** Dataset entries **
- Opening Delimiter -
Lemma encodes_nil {A} (a : A) : encodes (all_out []) (mret a) a.
Proof. apply parses_ret. Qed.
Lemma encodes_cons {A B} w l (m : Decode A) (f : A -> Decode B) a b :
  encodes w m a -> encodes (all_out l) (f a) b -> encodes (all_out (w :: l)) (m ≫= f) b.
Proof.
  unfold encodes. cbn [all_out]. destruct w as [b1|e| |]; [|done..]. intros H1. cbn [mbind result_bind].
  destruct (all_out l) as [b2|e| |]; [|done..]. cbn. intros H2. by eapply parses_bind.
Qed.
(** The last writer of a sequence. *)
Lemma encodes_last {A} w (m : Decode A) a : encodes w m a -> encodes (all_out [w]) m a.
Proof.
  unfold encodes. cbn [all_out]. destruct w as [b1|e| |]; [|done..]. cbn [mbind result_bind]. by rewrite app_nil_r.
Qed.
Lemma encodes_bind {A B} w (m : Decode A) (f : A -> Decode B) a b :
  encodes w m a -> (forall s, f a s = (s, Ok b)) -> encodes w (m ≫= f) b.
Proof.
  unfold encodes. destruct w as [b1|e| |]; [|done..]. intros H1 H2. rewrite <- (app_nil_r b1).
  eapply parses_bind; [exact H1|]. intros rest. apply H2.
Qed.
Lemma encodes_map {A B} w (m : Decode A) (f : A -> B) a : encodes w m a -> encodes w (x ← m; mret (f x)) (f a).
Proof. intros H. by eapply encodes_bind. Qed.
Lemma ends_weak {A} (m : Decode A) s : ends 1 m s -> ends 0 m s.
Proof. by apply ends_weaken. Qed.
(** A reader that takes a byte, and then any. *)
Lemma ends_then {A B} (m : Decode A) (f : A -> Decode B) s :
  ends 1 m s -> (forall a s, ends 0 (f a) s) -> ends 1 (m ≫= f) s.
Proof. intros H1 H2. eapply ends_bind; [exact H1|]. intros a s' _. apply H2. Qed.
Lemma ends_then0 {A B} (m : Decode A) (f : A -> Decode B) s :
  ends 0 m s -> (forall a s, ends 0 (f a) s) -> ends 0 (m ≫= f) s.
Proof. intros H1 H2. eapply ends_bind; [exact H1|]. intros a s' _. apply H2. Qed.

(** ** The primitives *)

Lemma parses_raw bytes : parses (read_raw (len bytes)) bytes bytes.
Proof.
  intros rest. unfold read_raw. rewrite length_app, (proj2 (Z.leb_le _ _)) by lia.
  by rewrite Nat2Z.id, drop_app_length, take_app_length.
Qed.
Lemma ends_raw n s : 0 <= n -> ends n (read_raw n) s.
Proof. intros Hn. unfold ends, read_raw. destruct (Z.leb_spec n (len s)); [|done]. rewrite length_drop. lia. Qed.
Lemma parses_le n v : 0 <= v < 2 ^ (8 * Z.of_nat n) -> parses (read_le (Z.of_nat n)) (to_le_bytes n v) v.
Proof.
  intros Hv. pose proof (parses_map _ from_le_bytes _ _ (parses_raw (to_le_bytes n v))) as H.
  by rewrite length_to_le_bytes, from_to_le_bytes, Z.mod_small in H.
Qed.
Lemma ends_le n s : 1 <= n -> ends 1 (read_le n) s.
Proof. intros Hn. apply ends_map. apply (ends_weaken n); [done|]. apply ends_raw. lia. Qed.

Lemma unsigned_codec n : (0 < n)%nat ->
  Codec (fun v => Ok (to_le_bytes n v)) (read_le (Z.of_nat n)) (unsigned_fits (8 * Z.of_nat n)).
Proof.
  intros Hn. split.
  - intros v Hv%unsigned_fits_spec. by apply parses_le.
  - intros s. apply ends_le. lia.
Qed.
Lemma signed_codec n : (0 < n)%nat ->
  Codec (fun v => Ok (to_le_bytes n (to_unsigned (8 * Z.of_nat n) v)))
    (v ← read_le (Z.of_nat n); mret (to_signed (8 * Z.of_nat n) v)) (signed_fits (8 * Z.of_nat n)).
Proof.
  intros Hn. split.
  - intros v Hv%signed_fits_spec. cbn [encodes]. rewrite <- (to_signed_unsigned (8 * Z.of_nat n) v) at 2 by lia.
    apply (parses_map _ (to_signed (8 * Z.of_nat n))), parses_le, Z.mod_pos_bound. lia.
  - intros s. apply ends_map, ends_le. lia.
Qed.
#[export] Instance u8_codec : Codec write_u8 read_u8 (unsigned_fits 8) := unsigned_codec 1 ltac:(lia).
#[export] Instance u16_codec : Codec write_u16 read_u16 (unsigned_fits 16) := unsigned_codec 2 ltac:(lia).
#[export] Instance u32_codec : Codec write_u32 read_u32 (unsigned_fits 32) := unsigned_codec 4 ltac:(lia).
#[export] Instance u64_codec : Codec write_u64 read_u64 (unsigned_fits 64) := unsigned_codec 8 ltac:(lia).
#[export] Instance i8_codec : Codec write_i8 read_i8 (signed_fits 8) := signed_codec 1 ltac:(lia).
#[export] Instance i16_codec : Codec write_i16 read_i16 (signed_fits 16) := signed_codec 2 ltac:(lia).
#[export] Instance i32_codec : Codec write_i32 read_i32 (signed_fits 32) := signed_codec 4 ltac:(lia).
#[export] Instance i64_codec : Codec write_i64 read_i64 (signed_fits 64) := signed_codec 8 ltac:(lia).

(** An [f32] and an [f64], whose NaN is the quiet one. *)
Definition f32_ok : spec_float -> bool := valid_binary 24 128.
Definition f64_ok : spec_float -> bool := valid_binary 53 1024.
#[export] Instance f32_codec : Codec write_f32 read_f32 f32_ok.
Proof.
  split; [|intros s; by apply ends_map, ends_le]. intros v Hv. destruct (float_bits_roundtrip 23 8 v) as [E Hr]; [lia|lia|done|].
  pose proof (encodes_map _ (read_le 4) f32_of_bits _ (parses_le 4 _ Hr : encodes (Ok _) _ _)) as H.
  change (f32_of_bits (float_to_bits 23 8 v) = v) in E. by rewrite E in H.
Qed.
#[export] Instance f64_codec : Codec write_f64 read_f64 f64_ok.
Proof.
  split; [|intros s; by apply ends_map, ends_le]. intros v Hv. destruct (float_bits_roundtrip 52 11 v) as [E Hr]; [lia|lia|done|].
  pose proof (encodes_map _ (read_le 8) f64_of_bits _ (parses_le 8 _ Hr : encodes (Ok _) _ _)) as H.
  change (f64_of_bits (float_to_bits 52 11 v) = v) in E. by rewrite E in H.
Qed.

Definition any {A} (_ : A) : bool := true.
#[export] Instance bool_codec : Codec write_bool read_bool any.
Proof.
  split.
  - intros b _. unfold write_bool, read_bool. apply encodes_bind with (a := if b then 1 else 0).
    + apply (codec_encodes (put := write_u8)). by destruct b.
    + by destruct b.
  - intros s. apply ends_then; [apply codec_ends|]. intros v s'. destruct v as [|[]|]; apply ends_ret || apply ends_throw.
Qed.

Lemma encodes_len n : 0 <= n -> encodes (write_len n) read_len n.
Proof.
  intros Hn. unfold write_len. case_test; [|done]. apply u32_codec. apply unsigned_fits_spec. unfold u32_max in *. lia.
Qed.
Lemma ends_len s : ends 1 read_len s.
Proof. apply (codec_ends (Codec := u32_codec)). Qed.
Lemma read_len_nonneg s s' n : read_len s = (s', Ok n) -> 0 <= n.
Proof.
  unfold read_len, read_u32, read_le. unfold mbind, M_bind. destruct (read_raw 4 s) as [s1 [l|e| |]]; [|done..].
  intros [= _ <-]. apply from_le_bytes_range.
Qed.
#[export] Instance len_codec : Codec write_len read_len (Z.leb 0).
Proof. split; [intros n Hn%Z.leb_le; by apply encodes_len|apply ends_len]. Qed.
#[export] Instance bytes_codec : Codec write_bytes read_bytes any.
Proof.
  split.
  - intros l _. unfold write_bytes, read_bytes. eapply encodes_cons; [by apply encodes_len; lia|]. apply encodes_last, parses_raw.
  - intros s. unfold ends, read_bytes. unfold mbind, M_bind. pose proof (ends_len s) as H. unfold ends in H.
    destruct (read_len s) as [s1 [n|e| |]] eqn:E; [|done..]. pose proof (read_len_nonneg _ _ _ E) as Hn.
    pose proof (ends_raw n s1 Hn) as H1. unfold ends in H1. destruct (read_raw n s1) as [s2 [l|e| |]]; [lia|done..].
Qed.

(** A Rust [String]: the octets of valid UTF-8. *)
Definition utf8_ok (s : string) : bool := bool_decide (is_Some (utf8_chars (string_bytes s))).
#[export] Instance str_codec : Codec write_string read_string utf8_ok.
Proof.
  split.
  - intros s [n Hs]%bool_decide_eq_true. unfold write_string, read_string. eapply encodes_bind; [by apply codec_encodes|].
    intros rest. rewrite Hs. unfold bytes_string, string_bytes. by rewrite String.string_of_list_byte_of_string.
  - intros s. apply ends_then; [apply codec_ends|]. intros l s'. destruct (utf8_chars l); [apply ends_ret|apply ends_throw].
Qed.

(** ** Loops *)

Section Loop.
Context {B : Type} (step : B -> Decode B).

Lemma range_loop_ends N : (forall b s, len s <= N -> ends 1 (step b) s) ->
  forall fuel n b s, len s <= N -> len s < Z.of_nat fuel -> ends 0 (range_loop fuel n step b) s.
Proof.
  intros Hstep. induction fuel as [|fuel IH]; intros n b s HN Hf; [lia|]. cbn [range_loop].
  destruct (n <=? 0); [apply ends_ret|]. eapply (ends_weaken 1); [lia|]. eapply ends_bind; [by apply Hstep|].
  intros b' s' Hs'. apply IH; lia.
Qed.
Lemma for_range_ends_at N n b s : (forall b s, len s <= N -> ends 1 (step b) s) -> len s <= N -> ends 0 (for_range n step b) s.
Proof. intros H Hs. unfold ends, for_range. apply (range_loop_ends N H); lia. Qed.
Lemma for_range_ends n b s : (forall b s, ends 1 (step b) s) -> ends 0 (for_range n step b) s.
Proof. intros H. apply (for_range_ends_at (len s)); auto; lia. Qed.

(** Each element takes the state a step further. *)
Lemma for_range_encodes {X} (put : X -> Encode) (g : B -> X -> B) xs : forall b,
  (forall pre x suf, xs = pre ++ x :: suf ->
    encodes (put x) (step (foldl g b pre)) (g (foldl g b pre) x) /\
    (forall bytes, put x = Ok bytes -> 1 <= len bytes)) ->
  encodes (all_out (map put xs)) (for_range (len xs) step b) (foldl g b xs).
Proof.
  assert (forall b, (forall pre x suf, xs = pre ++ x :: suf ->
    encodes (put x) (step (foldl g b pre)) (g (foldl g b pre) x) /\ (forall bytes, put x = Ok bytes -> 1 <= len bytes)) ->
    match all_out (map put xs) with
    | Ok bytes => len xs <= len bytes /\
        forall fuel rest, (length xs <= fuel)%nat -> range_loop fuel (len xs) step b (bytes ++ rest) = (rest, Ok (foldl g b xs))
    | Err e => e = LengthOverflow | _ => False end) as Hloop.
  { induction xs as [|x xs IH]; intros b Hx; cbn [map all_out foldl].
    { split; [cbn; lia|]. by intros [|fuel] rest _. }
    destruct (Hx [] x xs eq_refl) as [H1 Hlen]. cbn [foldl] in H1. unfold encodes in H1. destruct (put x) as [b1|e| |]; [|done..]. specialize (Hlen b1 eq_refl). cbn [mbind result_bind].
    specialize (IH (g b x) ltac:(intros pre y suf ->; apply (Hx (x :: pre) y suf eq_refl))).
    destruct (all_out (map put xs)) as [b2|e| |]; [|done..]. cbn [mbind result_bind]. destruct IH as [Hl2 IH].
    rewrite length_app. cbn [length]. split; [lia|]. intros fuel rest Hf. destruct fuel as [|fuel]; [lia|]. cbn [range_loop].
    rewrite (proj2 (Z.leb_gt _ _)) by lia. rewrite <- app_assoc. unfold mbind, M_bind. rewrite H1.
    replace (Z.of_nat (S (length xs)) - 1) with (len xs) by lia. apply IH. lia. }
  intros b Hx. specialize (Hloop b Hx). unfold encodes. destruct (all_out (map put xs)) as [bytes|e| |]; [|done..].
  destruct Hloop as [Hl Hloop]. intros rest. unfold for_range. apply Hloop. rewrite length_app. lia.
Qed.
End Loop.

Lemma codec_length {A} (put : A -> Encode) get ok `{!Codec put get ok} a bytes :
  ok a = true -> put a = Ok bytes -> 1 <= len bytes.
Proof.
  intros Ha E. pose proof (codec_encodes a Ha) as H. unfold encodes in H. rewrite E in H.
  eapply parses_length; [exact H|apply codec_ends].
Qed.

(** ** Vectors and maps *)

Lemma foldl_snoc {A} (l : list A) : forall acc, foldl (fun l a => l ++ [a]) acc l = acc ++ l.
Proof. induction l as [|a l IH]; intros acc; cbn [foldl]; [by rewrite app_nil_r|]. by rewrite IH, <- app_assoc. Qed.

Section VecCodec.
Context {A : Type} {put : A -> Encode} {get : Decode A} {ok : A -> bool} `{!Codec put get ok}.
#[export] Instance vec_codec : Codec (write_vec put) (read_vec get) (forallb ok).
Proof.
  split.
  - intros l Hl. rewrite forallb_forall in Hl. unfold write_vec, read_vec.
    eapply encodes_cons; [by apply encodes_len; lia|]. apply encodes_last. rewrite <- (app_nil_l l) at 3.
    rewrite <- foldl_snoc. apply for_range_encodes. intros pre x suf E.
    assert (ok x = true) as Hx by (apply Hl; rewrite E; apply in_elt).
    split; [apply (encodes_map _ get (fun a => _ ++ [a])); by apply codec_encodes|]. intros bytes. by apply codec_length with (ok := ok) (get := get).
  - intros s. apply ends_then; [apply ends_len|]. intros n s'. apply for_range_ends. intros l s1. apply ends_map, codec_ends.
Qed.
End VecCodec.

Section MapCodec.
Context {K : Type} `{Countable K, !KeyOrder K} {V : Type}.
Implicit Types m : gmap K V.

Lemma entries_perm m : entries m ≡ₚ map_to_list m.
Proof. apply merge_sort_Permutation. Qed.
Lemma length_entries m : length (entries m) = size m.
Proof. by rewrite entries_perm, length_map_to_list. Qed.
Lemma foldl_insert (l : list (K * V)) : forall m, NoDup l.*1 ->
  foldl (fun m e => <[e.1 := e.2]> m) m l = list_to_map l ∪ m.
Proof.
  induction l as [|[k v] l IH]; intros m Hl; cbn [foldl fst snd].
  - cbn. by rewrite (left_id_L ∅ (∪)).
  - apply NoDup_cons in Hl as [Hk Hl]. rewrite IH by done. cbn [list_to_map foldr uncurry fst snd].
    rewrite <- insert_union_r, insert_union_l; [done|]. by apply not_elem_of_list_to_map.
Qed.
(** Inserting the entries of a map makes the map. *)
Lemma foldl_insert_entries m : foldl (fun m e => <[e.1 := e.2]> m) ∅ (entries m) = m.
Proof.
  rewrite foldl_insert by (rewrite entries_perm; apply NoDup_fst_map_to_list). rewrite (right_id_L ∅ (∪)).
  erewrite list_to_map_proper; [apply list_to_map_to_list| |apply entries_perm].
  rewrite entries_perm. apply NoDup_fst_map_to_list.
Qed.

Context {putk : K -> Encode} {getk : Decode K} {okk : K -> bool} {put : V -> Encode} {get : Decode V} {ok : V -> bool}.
Context `{!Codec put get ok}.

Definition map_ok (okk : K -> bool) (ok : V -> bool) (m : gmap K V) : bool :=
  forallb (fun e => okk e.1 && ok e.2) (map_to_list m).
Definition values_ok (key : V -> K) (ok : V -> bool) (m : gmap K V) : bool :=
  forallb (fun e => bool_decide (key e.2 = e.1) && ok e.2) (map_to_list m).

Lemma forallb_entries (f : K * V -> bool) m pre e suf :
  forallb f (map_to_list m) = true -> entries m = pre ++ e :: suf -> f e = true.
Proof.
  rewrite forallb_forall. intros Hf E. apply Hf. apply list_elem_of_In. rewrite <- entries_perm, E. apply elem_of_app. right. left.
Qed.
- Closing Delimiter -
** Exercise goal **
What you return should be exactly the lines above, starting at the one with "split; [cbn; lia|]." and ending at the one with "split; [apply (encodes_map", and nothing else.

** Result of this task **
    { split; [cbn; lia|]. by intros [|fuel] rest _. }
    destruct (Hx [] x xs eq_refl) as [H1 Hlen]. cbn [foldl] in H1. unfold encodes in H1. destruct (put x) as [b1|e| |]; [|done..]. specialize (Hlen b1 eq_refl). cbn [mbind result_bind].
    specialize (IH (g b x) ltac:(intros pre y suf ->; apply (Hx (x :: pre) y suf eq_refl))).
    destruct (all_out (map put xs)) as [b2|e| |]; [|done..]. cbn [mbind result_bind]. destruct IH as [Hl2 IH].
    rewrite length_app. cbn [length]. split; [lia|]. intros fuel rest Hf. destruct fuel as [|fuel]; [lia|]. cbn [range_loop].
    rewrite (proj2 (Z.leb_gt _ _)) by lia. rewrite <- app_assoc. unfold mbind, M_bind. rewrite H1.
    replace (Z.of_nat (S (length xs)) - 1) with (len xs) by lia. apply IH. lia. }
  intros b Hx. specialize (Hloop b Hx). unfold encodes. destruct (all_out (map put xs)) as [bytes|e| |]; [|done..].
  destruct Hloop as [Hl Hloop]. intros rest. unfold for_range. apply Hloop. rewrite length_app. lia.
Qed.
End Loop.

Lemma codec_length {A} (put : A -> Encode) get ok `{!Codec put get ok} a bytes :
  ok a = true -> put a = Ok bytes -> 1 <= len bytes.
Proof.
  intros Ha E. pose proof (codec_encodes a Ha) as H. unfold encodes in H. rewrite E in H.
  eapply parses_length; [exact H|apply codec_ends].
Qed.

(** ** Vectors and maps *)

Lemma foldl_snoc {A} (l : list A) : forall acc, foldl (fun l a => l ++ [a]) acc l = acc ++ l.
Proof. induction l as [|a l IH]; intros acc; cbn [foldl]; [by rewrite app_nil_r|]. by rewrite IH, <- app_assoc. Qed.

Section VecCodec.
Context {A : Type} {put : A -> Encode} {get : Decode A} {ok : A -> bool} `{!Codec put get ok}.
#[export] Instance vec_codec : Codec (write_vec put) (read_vec get) (forallb ok).
Proof.
  split.
  - intros l Hl. rewrite forallb_forall in Hl. unfold write_vec, read_vec.
    eapply encodes_cons; [by apply encodes_len; lia|]. apply encodes_last. rewrite <- (app_nil_l l) at 3.
    rewrite <- foldl_snoc. apply for_range_encodes. intros pre x suf E.
    assert (ok x = true) as Hx by (apply Hl; rewrite E; apply in_elt).
    split; [apply (encodes_map _ get (fun a => _ ++ [a])); by apply codec_encodes|]. intros bytes. by apply codec_length with (ok := ok) (get := get).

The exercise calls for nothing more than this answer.